Saved data entries:
(* ===== verification/ServerProofs.v ===== *)
(** The theorems about histories of requests: what is ended, used or revoked
    stays so, whatever is asked of the server afterwards. *)
From S2P Require Import Prelude Ids RateLimit Passwords TokenFormat Scope Pkce Jose Keystore Domain Database Repository Notification Messaging ProviderMetadata AccountRepository Pagination AdminRepository AdminApi Profile Admin AdminIntegrity Notifications EmailWebhook Outbox Registration Login Handlers ClientAuth ClientMetadata ClientRegistration RepositorySpec TokenService World ClientAuthProofs TokenSpec Introspection Revocation Consent Authorization Integrity UserJobs Server TokenProofs IntrospectionProofs ConsentProofs AuthorizationProofs.

Open Scope Z_scope.

(** ** Checking that a concrete database is well formed *)

Definition unique_b {R K} `{EqDecision K} (col : R → option K) (m : gmap Z R) : bool :=
  bool_decide (NoDup (omap (col ∘ snd) (map_to_list m))).
Definition refers_b {R R'} (col : R → option Ulid) (m : gmap Z R) (m' : gmap Z R') : bool :=
  forallb (λ kr, match col kr.2 with Some i => bool_decide (is_Some (m' !! i)) | None => true end)
    (map_to_list m).

Lemma NoDup_omap_inj {A K} (f : A → option K) (l : list A) a b c :
  NoDup l → NoDup (omap f l) → a ∈ l → b ∈ l → f a = Some c → f b = Some c → a = b.
Proof.
  induction l as [|x l IH]; [by intros _ _ ?%elem_of_nil|].
  intros [Hx Hnd]%NoDup_cons Hu. simpl in Hu.
  assert (NoDup (omap f l)) as Hu'. { destruct (f x); [by apply NoDup_cons in Hu as [_ ?]|done]. }
  intros [->|Ha]%elem_of_cons [->|Hb]%elem_of_cons Hfa Hfb; [done| | |by apply IH].
  - rewrite Hfa in Hu. apply NoDup_cons in Hu as [Hn _]. destruct Hn. apply list_elem_of_omap. eauto.
  - rewrite Hfb in Hu. apply NoDup_cons in Hu as [Hn _]. destruct Hn. apply list_elem_of_omap. eauto.
Qed.
Lemma unique_b_sound {R K} `{EqDecision K} (col : R → option K) (m : gmap Z R) :
  unique_b col m = true → unique col m.
Proof.
  intros Hu%bool_decide_eq_true k1 k2 r1 r2 c H1 H2 Hc1 Hc2.
  apply elem_of_map_to_list in H1, H2.
  assert ((k1, r1) = (k2, r2)) as [= -> _]; [|done].
  eapply (NoDup_omap_inj (col ∘ snd)); eauto. apply NoDup_map_to_list.
Qed.
Lemma refers_b_sound {R R'} (col : R → option Ulid) (m : gmap Z R) (m' : gmap Z R') :
  refers_b col m m' = true → refers col m m'.
Proof.
  unfold refers_b. rewrite forallb_forall. intros Hr k r i Hk Hc.
  apply elem_of_map_to_list, list_elem_of_In in Hk. apply Hr in Hk. simpl in Hk. rewrite Hc in Hk.
  by apply bool_decide_eq_true in Hk.
Qed.

Definition wf_b (db : DB) : bool :=
  forallb (λ b, b)
    [ unique_b (Some ∘ AccessTokenRow_access_token) (db_access_tokens db);
      unique_b (Some ∘ RefreshTokenRow_refresh_token) (db_refresh_tokens db);
      unique_b GrantRow_authorization_code (db_grants db);
      unique_b (Some ∘ DeviceGrantRow_device_code) (db_device_grants db);
      unique_b (Some ∘ DeviceGrantRow_user_code) (db_device_grants db);
      unique_b ClientRow_metadata_digest (db_clients db);
      unique_b (Some ∘ PersonalTokenRow_access_token_sha256) (db_personal_tokens db);
      refers_b OAuthSessionRow_user_id (db_sessions db) (db_users db);
      forallb (λ kr, bool_decide (is_Some (OAuthSessionRow_user_id kr.2))) (map_to_list (db_sessions db));
      refers_b (Some ∘ OAuthSessionRow_oauth2_client_id) (db_sessions db) (db_clients db);
      refers_b (Some ∘ AccessTokenRow_oauth2_session_id) (db_access_tokens db) (db_sessions db);
      refers_b (Some ∘ RefreshTokenRow_oauth2_session_id) (db_refresh_tokens db) (db_sessions db);
      refers_b RefreshTokenRow_oauth2_access_token_id (db_refresh_tokens db) (db_access_tokens db);
      refers_b RefreshTokenRow_next_oauth2_refresh_token_id (db_refresh_tokens db) (db_refresh_tokens db);
      refers_b GrantRow_oauth2_session_id (db_grants db) (db_sessions db);
      refers_b (Some ∘ PersonalTokenRow_personal_session_id) (db_personal_tokens db)
        (db_personal_sessions db);
      bool_decide (size (db_notification_requests db) = 0%nat);
      bool_decide (size (db_notification_deliveries db) = 0%nat) ].

(** An outbox without messages. *)
Lemma outbox_empty ntf emails phones :
  size (ntf_requests ntf) = 0%nat → size (ntf_deliveries ntf) = 0%nat → outbox_wf ntf emails phones.
Proof.
  intros Hr%map_size_empty_inv Hd%map_size_empty_inv. split; rewrite ?Hr, ?Hd; intros *;
    rewrite lookup_empty; done.
Qed.

Lemma wf_b_sound db : wf_b db = true → wf db.
Proof.
  unfold wf_b. simpl. rewrite !andb_true_iff. intros H. destruct_and!.
  split; try (eapply unique_b_sound; eassumption); try (eapply refers_b_sound; eassumption).
  - intros k r Hk. rewrite forallb_forall in *.
    apply elem_of_map_to_list, list_elem_of_In in Hk.
    by match goal with H : ∀ x, In x _ → bool_decide _ = true |- _ =>
      apply H, bool_decide_eq_true in Hk end.
  - apply outbox_empty; by eapply bool_decide_eq_true.
Qed.

(** ** Finding a row again *)

Lemma unique_find {R K} (col : R → option K) (P : R → bool) (c : K) m k r :
  unique col m → (∀ x, P x = true ↔ col x = Some c) → m !! k = Some r → col r = Some c →
  find_first P m = Some (k, r).
Proof.
  intros Hu HP Hk Hc. apply find_first_unique; [done|by apply HP|].
  intros k' r' Hk' Hr'. apply HP in Hr'. eauto.
Qed.

(** A row found by a unique column is found again, evolved, in a later database. *)
Lemma refind {R K} (col : R → option K) (P : R → bool) (c : K) ok m m' k r :
  (∀ x, P x = true ↔ col x = Some c) → (∀ x y, ok x y → col y = col x) →
  unique col m' → rows_evolve ok m m' → m !! k = Some r → col r = Some c →
  ∃ r', find_first P m' = Some (k, r') ∧ ok r r'.
Proof.
  intros HP Hok Hu He Hk Hc. apply He in Hk as (r' & Hk' & Ho). exists r'. split; [|done].
  eapply unique_find; eauto. by rewrite (Hok _ _ Ho).
Qed.

Lemma has_code_iff c r : has_code c r = true ↔ GrantRow_authorization_code r = Some c.
Proof. apply bool_decide_eq_true. Qed.
Lemma has_device_code_iff c r :
  has_device_code c r = true ↔ (Some ∘ DeviceGrantRow_device_code) r = Some c.
Proof. unfold has_device_code, compose. rewrite bool_decide_eq_true. naive_solver. Qed.
Lemma has_access_token_iff t r :
  has_access_token t r = true ↔ (Some ∘ AccessTokenRow_access_token) r = Some t.
Proof. unfold has_access_token, compose. rewrite bool_decide_eq_true. naive_solver. Qed.
Lemma has_refresh_token_iff t r :
  has_refresh_token t r = true ↔ (Some ∘ RefreshTokenRow_refresh_token) r = Some t.
Proof. unfold has_refresh_token, compose. rewrite bool_decide_eq_true. naive_solver. Qed.

Section histories.
Context {TX : TokenExternals} {PX : PkceExternals} {UX : UrlExternals}
        {DX : DbExternals} {HX : HandlerExternals} {AX : ClientAuthExternals}
        {CX : ConsentExternals} {ZX : AuthorizationExternals} {LX : LimiterExternals}
        {XX : AccountExternals} {WX : PasswordExternals} {RX : RegistrationExternals}
        {GX : LoginExternals} {VX : UrlPartsExternals} {KX : MetadataExternals}
        {EX : ClientRegistrationExternals}
        {BX : UrlBuildExternals} {NX : NotificationExternals} {YX : WebhookExternals}
        {QX : AdminExternals} {CO : CollationExternals}.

*TASK*
In the entries above, the lines from the one bearing "eapply unique_find; eauto." up to and including the one bearing "has_refresh_token t r" should be transcribed exactly; no other line is wanted.

*YOUR RESPONSE*
  eapply unique_find; eauto. by rewrite (Hok _ _ Ho).
Qed.

Lemma has_code_iff c r : has_code c r = true ↔ GrantRow_authorization_code r = Some c.
Proof. apply bool_decide_eq_true. Qed.
Lemma has_device_code_iff c r :
  has_device_code c r = true ↔ (Some ∘ DeviceGrantRow_device_code) r = Some c.
Proof. unfold has_device_code, compose. rewrite bool_decide_eq_true. naive_solver. Qed.
Lemma has_access_token_iff t r :
  has_access_token t r = true ↔ (Some ∘ AccessTokenRow_access_token) r = Some t.
Proof. unfold has_access_token, compose. rewrite bool_decide_eq_true. naive_solver. Qed.
Lemma has_refresh_token_iff t r :
  has_refresh_token t r = true ↔ (Some ∘ RefreshTokenRow_refresh_token) r = Some t.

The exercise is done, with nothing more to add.